People say that the origin of the küü is Kambarkan, and this book contains kambarkans, as well as shïngïramas, nasïykats, sanats, termes, botoys, kerbezs and their variations, and many other beautiful küüs starting with the ancient Manas küüs, Turan küüs, Nayman küüs reflecting the old times in past centuries.
We move through the times of Atilla, Tomiris, Chingiz Khan, Tamerlane, Junghars, and the Russian colonial and Soviet periods. We re-live the fascinating stories of historical personalities (such as Alash Khan, Oguz Khan, Adïl Khan, Barsbek, Kultegin, Tonukök, Chingiz Khan, Temirlan, and others).
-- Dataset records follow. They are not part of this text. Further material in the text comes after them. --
(* ===== verification/FlushControl.v ===== *)
(** When to flush: [lifecycle/invocation_times.rs] (the ring buffer of the last
    invocation times and the strategy derived from it) and
    [lifecycle/flush_control.rs] (the decision taken at each invocation). The
    clock is an argument of every operation that reads it. *)

From S2P Require Import Prelude F64.
From Stdlib Require Import Sorting.Sorted.

(** The strategies of the configuration crate, as the code matches on them.
    Intervals are in milliseconds. *)
Record PeriodicStrategy := { interval : Z }.

Inductive FlushStrategy :=
| Default
| End_
| EndPeriodically (p : PeriodicStrategy)
| Periodically (p : PeriodicStrategy)
| Continuously (p : PeriodicStrategy).

Inductive ConcreteFlushStrategy :=
| CEnd
| CEndPeriodically (p : PeriodicStrategy)
| CPeriodically (p : PeriodicStrategy)
| CContinuously (p : PeriodicStrategy).

(** * [invocation_times.rs] *)

Definition TWENTY_SECONDS : Z := 20 * 1000.
Definition LOOKBACK_COUNT : nat := 20.
Definition ONE_TWENTY_SECONDS : f64 := f64_of_Z 120.

Module InvocationTimes.

Record t := { times : list Z; head : nat }.

Definition new : t := {| times := replicate LOOKBACK_COUNT 0; head := 0 |}.

(** [self.times[self.head]] panics when [head] is out of range: see
    [add_in_bounds]. *)
Definition add (self : t) (timestamp : Z) : t :=
  {| times := <[head self := timestamp]> (times self);
     head := (head self + 1) mod LOOKBACK_COUNT |}.

(** [(elapsed as f64 / (LOOKBACK_COUNT - 1) as f64) < ONE_TWENTY_SECONDS] *)
Definition should_adapt (elapsed : Z) : bool :=
  flt (fdiv (f64_of_Z elapsed) (f64_of_Z (Z.of_nat (LOOKBACK_COUNT - 1))))
      ONE_TWENTY_SECONDS.

Definition evaluate_concrete_strategy
    (self : t) (now flush_timeout : Z) (flush_strategy : FlushStrategy)
    : ConcreteFlushStrategy :=
  match flush_strategy with
  | Periodically p => CPeriodically p
  | End_ => CEnd
  | Continuously p => CContinuously p
  | EndPeriodically p => CEndPeriodically p
  | Default =>
      if existsb (fun time => time =? 0) (drop (head self) (times self)) then CEnd
      else
        let oldest := nth (head self) (times self) 0 in
        let elapsed := (now -ᵤ oldest)%rust in
        if should_adapt elapsed then
          if elapsed <? flush_timeout
          then CContinuously {| interval := TWENTY_SECONDS |}
          else CPeriodically {| interval := TWENTY_SECONDS |}
        else CEnd
  end.

(** ** The ring buffer holds the last [LOOKBACK_COUNT] timestamps *)

(** The state after the timestamps [h], oldest first. *)
Definition record_all (h : list Z) : t := foldl add new h.

Lemma record_all_snoc h x : record_all (h ++ [x]) = add (record_all h) x.
Proof. apply foldl_snoc. Qed.

(** Slot [j mod 20] holds timestamp [j] of the last twenty, and the slots not
    yet written hold 0. *)
Record represents (h : list Z) (s : t) : Prop := {
  rep_head : head s = (length h mod LOOKBACK_COUNT)%nat;
  rep_length : length (times s) = LOOKBACK_COUNT;
  rep_window j : (length h <= j + LOOKBACK_COUNT)%nat -> (j < length h)%nat ->
    times s !! (j mod LOOKBACK_COUNT)%nat = h !! j;
  rep_fresh i : (length h <= i < LOOKBACK_COUNT)%nat -> times s !! i = Some 0
}.

Lemma mod_window_inj (a b n : nat) :
  (a < b < a + n -> a mod n <> b mod n)%nat.
Proof.
  intros Hab Heq.
  pose proof (Nat.div_mod_eq a n) as Ha. pose proof (Nat.div_mod_eq b n) as Hb.
  rewrite Heq in Ha. destruct (Nat.le_gt_cases (b / n) (a / n)); nia.
Qed.

Lemma record_all_represents h : represents h (record_all h).
Proof.
  induction h as [|x h IH] using rev_ind; [split; [done|done|simpl; lia|]; intros i [_ Hi]; by apply lookup_replicate_2|].
  destruct IH as [Hhd Hlen Hwin Hfr]. rewrite record_all_snoc.
  assert (Hlt : (head (record_all h) < LOOKBACK_COUNT)%nat)
    by (rewrite Hhd; apply Nat.mod_upper_bound; done).
  split; cbn [times head add].
  - rewrite Hhd, length_app. cbn [length]. by rewrite Nat.Div0.add_mod_idemp_l.
  - by rewrite length_insert.
  - intros j. rewrite length_app. cbn [length]. intros Hj1 Hj2. rewrite Hhd.
    destruct (decide (j = length h)) as [->|Hne].
    + rewrite list_lookup_insert_eq by (rewrite <- Hhd; lia).
      by rewrite list_lookup_middle.
    + rewrite list_lookup_insert_ne.
      * rewrite Hwin by lia. by rewrite lookup_app_l by lia.
      * apply not_eq_sym, mod_window_inj. lia.
  - intros i. rewrite length_app. cbn [length]. intros Hi. rewrite Hhd.
    rewrite Nat.mod_small by lia.
    rewrite list_lookup_insert_ne by lia. apply Hfr. lia.
Qed.

(** The write index never leaves the array: [add] does not panic. *)
Lemma add_in_bounds h :
  (head (record_all h) < length (times (record_all h)))%nat.
Proof.
  destruct (record_all_represents h) as [Hhd Hlen _ _].
  rewrite Hhd, Hlen. by apply Nat.mod_upper_bound.
Qed.

Lemma should_adapt_small : forallb should_adapt (seqZ 0 2280) = true.
Proof. vm_compute. reflexivity. Qed.

(** The float comparison decides the average gap exactly, for every [u64]. *)
Lemma should_adapt_spec elapsed :
  is_u64 elapsed -> should_adapt elapsed = (elapsed <? 2280).
Proof.
  intros Hu. destruct (Z.ltb_spec elapsed 2280) as [Hlt|Hge].
  - pose proof should_adapt_small as H. rewrite forallb_forall in H. apply H.
    apply list_elem_of_In, elem_of_seqZ. unfold is_u64 in Hu. lia.
  - unfold should_adapt, ONE_TWENTY_SECONDS.
    apply (flt_ge_int _ 120 8444249301319680 (-46)); [lia..|].
    apply (fdiv_ge 120 19 5348024557502464 (-48)); [lia..|].
    apply f64_of_Z_ge; lia.
Qed.

(** The strategy as a function of the invocation history alone. *)
Definition default_strategy_of_history (h : list Z) (now flush_timeout : Z)
    : ConcreteFlushStrategy :=
  match drop (length h - LOOKBACK_COUNT) h with
  | oldest :: _ =>
      if (length h <? LOOKBACK_COUNT)%nat then CEnd
      else if now - oldest <? 2280 then
        if now - oldest <? flush_timeout
        then CContinuously {| interval := TWENTY_SECONDS |}
        else CPeriodically {| interval := TWENTY_SECONDS |}
      else CEnd
  | [] => CEnd
  end.

Lemma unfilled_has_zero h :
  (length h < LOOKBACK_COUNT)%nat ->
  existsb (fun time => time =? 0)
    (drop (head (record_all h)) (times (record_all h))) = true.
Proof.
  intros Hlen. destruct (record_all_represents h) as [Hhd Hl _ Hfr].
  rewrite Hhd, Nat.mod_small by done.
  erewrite drop_S by (apply Hfr; lia). done.
Qed.

Lemma filled_no_zero h :
  (LOOKBACK_COUNT <= length h)%nat -> Forall (fun time => 0 < time) h ->
  existsb (fun time => time =? 0)
    (drop (head (record_all h)) (times (record_all h))) = false.
Proof.
  intros Hlen Hpos. destruct (record_all_represents h) as [Hhd Hl Hwin _].
  apply not_true_iff_false. rewrite existsb_exists. intros (v & Hin & Hv).
  bool_to_prop. subst v.
  apply list_elem_of_In, list_elem_of_lookup in Hin as [i Hi].
  rewrite lookup_drop in Hi.
  set (k := (head (record_all h) + i)%nat) in *.
  assert (Hk : (k < LOOKBACK_COUNT)%nat) by (apply lookup_lt_Some in Hi; lia).
  set (j := (length h - 1 - (length h - 1 - k) mod LOOKBACK_COUNT)%nat).
  assert (Hjm : (j mod LOOKBACK_COUNT = k)%nat /\ (j < length h)%nat
                /\ (length h <= j + LOOKBACK_COUNT)%nat).
  { pose proof (Nat.mod_upper_bound (length h - 1 - k) LOOKBACK_COUNT ltac:(done)).
    pose proof (Nat.div_mod_eq (length h - 1 - k) LOOKBACK_COUNT).
    set (q := ((length h - 1 - k) / LOOKBACK_COUNT)%nat) in *.
    assert (Hj : j = (k + q * LOOKBACK_COUNT)%nat) by (unfold LOOKBACK_COUNT in *; lia).
    rewrite Hj. rewrite Nat.Div0.mod_add, Nat.mod_small by done.
    unfold LOOKBACK_COUNT in *. lia. }
  destruct Hjm as (Hjm & Hj1 & Hj2).
  pose proof (Hwin j Hj2 Hj1) as Hw. rewrite Hjm, Hi in Hw.
  rewrite Forall_lookup in Hpos. specialize (Hpos j 0 (eq_sym Hw)). lia.
Qed.

Lemma oldest_is_twentieth_last h d :
  (LOOKBACK_COUNT <= length h)%nat ->
  nth (head (record_all h)) (times (record_all h)) 0
  = nth (length h - LOOKBACK_COUNT) h d.
Proof.
  intros Hlen. destruct (record_all_represents h) as [Hhd Hl Hwin _].
  assert (Heq : (length h mod LOOKBACK_COUNT
                 = (length h - LOOKBACK_COUNT) mod LOOKBACK_COUNT)%nat).
  { replace (length h) with (length h - LOOKBACK_COUNT + 1 * LOOKBACK_COUNT)%nat at 1
      by lia. by rewrite Nat.Div0.mod_add. }
  specialize (Hwin (length h - LOOKBACK_COUNT)%nat ltac:(lia) ltac:(unfold LOOKBACK_COUNT in *; lia)).
  rewrite Hhd, Heq. rewrite !nth_lookup, Hwin.
  destruct (h !! _) eqn:E; [done|]. apply lookup_ge_None in E.
  unfold LOOKBACK_COUNT in *. lia.
Qed.

(** C1: under the default strategy the ring buffer computes exactly the policy
    over the whole history of invocation times: flush at the end until twenty
    invocations have been seen; then, from the gap between now and the
    twentieth last invocation, flush at the end when the average gap reaches
    120 seconds, continuously when that gap is below the flush timeout, and
    periodically otherwise. *)
Theorem default_strategy_refines_history h now flush_timeout :
  Forall (fun time => 0 < time <= now) h -> is_u64 now ->
  evaluate_concrete_strategy (record_all h) now flush_timeout Default
  = default_strategy_of_history h now flush_timeout.
Proof.
  intros Hh Hnow. unfold evaluate_concrete_strategy, default_strategy_of_history.
  destruct (decide (length h < LOOKBACK_COUNT)%nat) as [Hlt|Hge].
  { rewrite unfilled_has_zero by done.
    apply Nat.ltb_lt in Hlt. rewrite Hlt. by destruct (drop _ h). }
  rewrite filled_no_zero; [|lia|eapply Forall_impl; [done|simpl; lia]].
  rewrite (oldest_is_twentieth_last h 0) by lia.
  destruct (drop (length h - LOOKBACK_COUNT) h) as [|o r] eqn:Hd.
  { apply (f_equal length) in Hd. rewrite length_drop in Hd. simpl in Hd.
    unfold LOOKBACK_COUNT in *. lia. }
  assert (Ho : h !! (length h - LOOKBACK_COUNT)%nat = Some o)
    by (rewrite <- (Nat.add_0_r (_ - _)), <- lookup_drop, Hd; done).
  rewrite nth_lookup, Ho. simpl.
  pose proof (proj1 (Forall_lookup _ _) Hh _ _ Ho) as Hob. simpl in Hob.
  rewrite (proj2 (Nat.ltb_ge _ _)) by lia.
  rewrite wrap_u64_small by (unfold is_u64 in *; lia).
  by rewrite should_adapt_spec by (unfold is_u64 in *; lia).
Qed.

Lemma default_strategy_refines_history_witness :
  evaluate_concrete_strategy (record_all (seqZ 1 25)) 26 30 Default
  = CContinuously {| interval := TWENTY_SECONDS |}.
Proof.
  rewrite (default_strategy_refines_history (seqZ 1 25) 26 30).
  - reflexivity.
  - apply Forall_forall. intros x Hx. apply elem_of_seqZ in Hx. lia.
  - unfold is_u64. lia.
Defined.

End InvocationTimes.

(** * [flush_control.rs] *)

Definition DEFAULT_FLUSH_INTERVAL : Z := 60 * 1000.
Definition DEFAULT_CONTINUOUS_FLUSH_INTERVAL : Z := 30 * 1000.
Definition FIFTEEN_MINUTES : Z := 15 * 60 * 1000.

Inductive FlushDecision := Continuous | Periodic | End | Dont.

#[export] Instance FlushDecision_eq_dec : EqDecision FlushDecision.
Proof. solve_decision. Defined.

(** What the code sets on the timer it builds with [tokio::time::interval]. *)
Inductive MissedTickBehavior := Burst | Skip.
Record Interval := { period_ms : Z; missed_tick_behavior : MissedTickBehavior }.

(** [tokio::time::interval] panics on a zero period; ticks missed are delivered
    in a burst unless set otherwise. *)
Definition tokio_interval (ms : Z) : outcome Interval :=
  if ms =? 0 then Panic else Done {| period_ms := ms; missed_tick_behavior := Burst |}.

Definition set_missed_tick_behavior (i : Interval) (b : MissedTickBehavior) : Interval :=
  {| period_ms := period_ms i; missed_tick_behavior := b |}.

Module FlushControl.

Record t := {
  last_flush : Z;
  flush_strategy : FlushStrategy;
  invocation_times : InvocationTimes.t;
  flush_timeout : Z
}.

Definition new (flush_strategy : FlushStrategy) (flush_timeout now : Z) : t :=
  {| flush_strategy := flush_strategy;
     last_flush := now;
     invocation_times := InvocationTimes.new;
     flush_timeout := flush_timeout |}.

Definition get_flush_interval (self : t) : outcome Interval :=
  match flush_strategy self with
  | Default =>
      i ← tokio_interval DEFAULT_FLUSH_INTERVAL;
      mret (set_missed_tick_behavior i Skip)
  | Periodically p | EndPeriodically p | Continuously p =>
      i ← tokio_interval (interval p);
      mret (set_missed_tick_behavior i Skip)
  | End_ => tokio_interval FIFTEEN_MINUTES
  end.

(** [now - self.last_flush > interval / 1000], on [u64]. *)
Definition interval_passed (self : t) (now ival : Z) : bool :=
  ival / 1000 <? (now -ᵤ last_flush self)%rust.

Definition with_invocation_times (self : t) (it : InvocationTimes.t) : t :=
  {| last_flush := last_flush self; flush_strategy := flush_strategy self;
     invocation_times := it; flush_timeout := flush_timeout self |}.

Definition with_last_flush (self : t) (now : Z) : t :=
  {| last_flush := now; flush_strategy := flush_strategy self;
     invocation_times := invocation_times self; flush_timeout := flush_timeout self |}.

Definition evaluate_flush_decision (self : t) (now : Z) : FlushDecision * t :=
  let self := with_invocation_times self (InvocationTimes.add (invocation_times self) now) in
  let concrete_flush_strategy :=
    InvocationTimes.evaluate_concrete_strategy
      (invocation_times self) now (flush_timeout self) (flush_strategy self) in
  match concrete_flush_strategy with
  | CPeriodically strategy =>
      if interval_passed self now (interval strategy)
      then (Periodic, with_last_flush self now) else (Dont, self)
  | CContinuously strategy =>
      if interval_passed self now (interval strategy)
      then (Continuous, with_last_flush self now) else (Dont, self)
  | CEnd => (End, self)
  | CEndPeriodically strategy =>
      if interval_passed self now (interval strategy)
      then (End, with_last_flush self now) else (Dont, self)
  end.

(** The decisions taken at a sequence of invocations. *)
Fixpoint run (self : t) (nows : list Z) : list FlushDecision :=
  match nows with
  | [] => []
  | now :: rest =>
      let '(d, self') := evaluate_flush_decision self now in d :: run self' rest
  end.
The few scholars who collected the rich oral traditions of the Kyrgyz have provided a valuable collection of written material on cultural heritage. They were Kayum Miftakov, Buudaybek Sabyr uulu, and our author Asan Kaybylda uulu. Trained as a Kyrgyz philologist and teacher, he was also a skilled komuz player. As a great fan and enthusiast of komuz music, he spent more than 20 years of his life on the study of komuz music. He gathered ethnographic and oral material on the history of Kyrgyz melodies in various regions of Kyrgyzstan, beginning in the 1970s.
I want to emphasize the dedicated efforts of Dr Elmira Köchümkulova, a cultural anthropologist and Senior Research Fellow at UCA, who coordinated the publication of this work from beginning to end. She is a dedicated scholar who cares deeply for Kyrgyz cultural heritage. After the author passed away last year, she carried out the most tedious work of compiling the Index and Bibliography for the two volumes. By doing this, Dr Köchümkulova has greatly contributed to the scholarly value of the books.
When he was alive, the author had kindly asked me to read and edit his manuscript. I could not say no. Despite the fact that I was not feeling well, I spent the entire winter of 2010, editing his two-volume manuscript and I greatly enjoyed reading his descriptions and narratives of komuz melodies. I also would like to express my deep gratitude to the University of Central Asia and its Director General, Dr Bohdan Krawchenko and Deputy Director, Dr Nasreen Dhanani. The high quality of the publication both in content and form shows the work’s great value. The book is indeed a valuable cultural and aesthetic treasure.
We know that Kyrgyz melodies were put in folk orchestra ensembles and travelled to many countries around the world where they were greatly received by other peoples. After the Russian composer Shubin, the Kyrgyz composer Asankan Jumakmatov adapted more than fifty melodies of well known Kyrgyz komuz players to orchestra music. Kyrgyz traditional melodies also served as a light motif for opera, ballet, drama, and symphony music for many Kyrgyz composers.
Today, we are witnessing this exciting book launch of the most valuable fundamental work containing the rich cultural and musical heritage of the Kyrgyz. I would like to once again, thank Bohdan Krawchenko, Nasreen Dhanani, Elmira Kochumkulova, the author’s wife, Totu Sydykova and the people who worked with the author at the Kyrgyz National TV and Radio Company - T. Kazakov, K. Omurkulov, K. Sydykova, and B. Sutenova.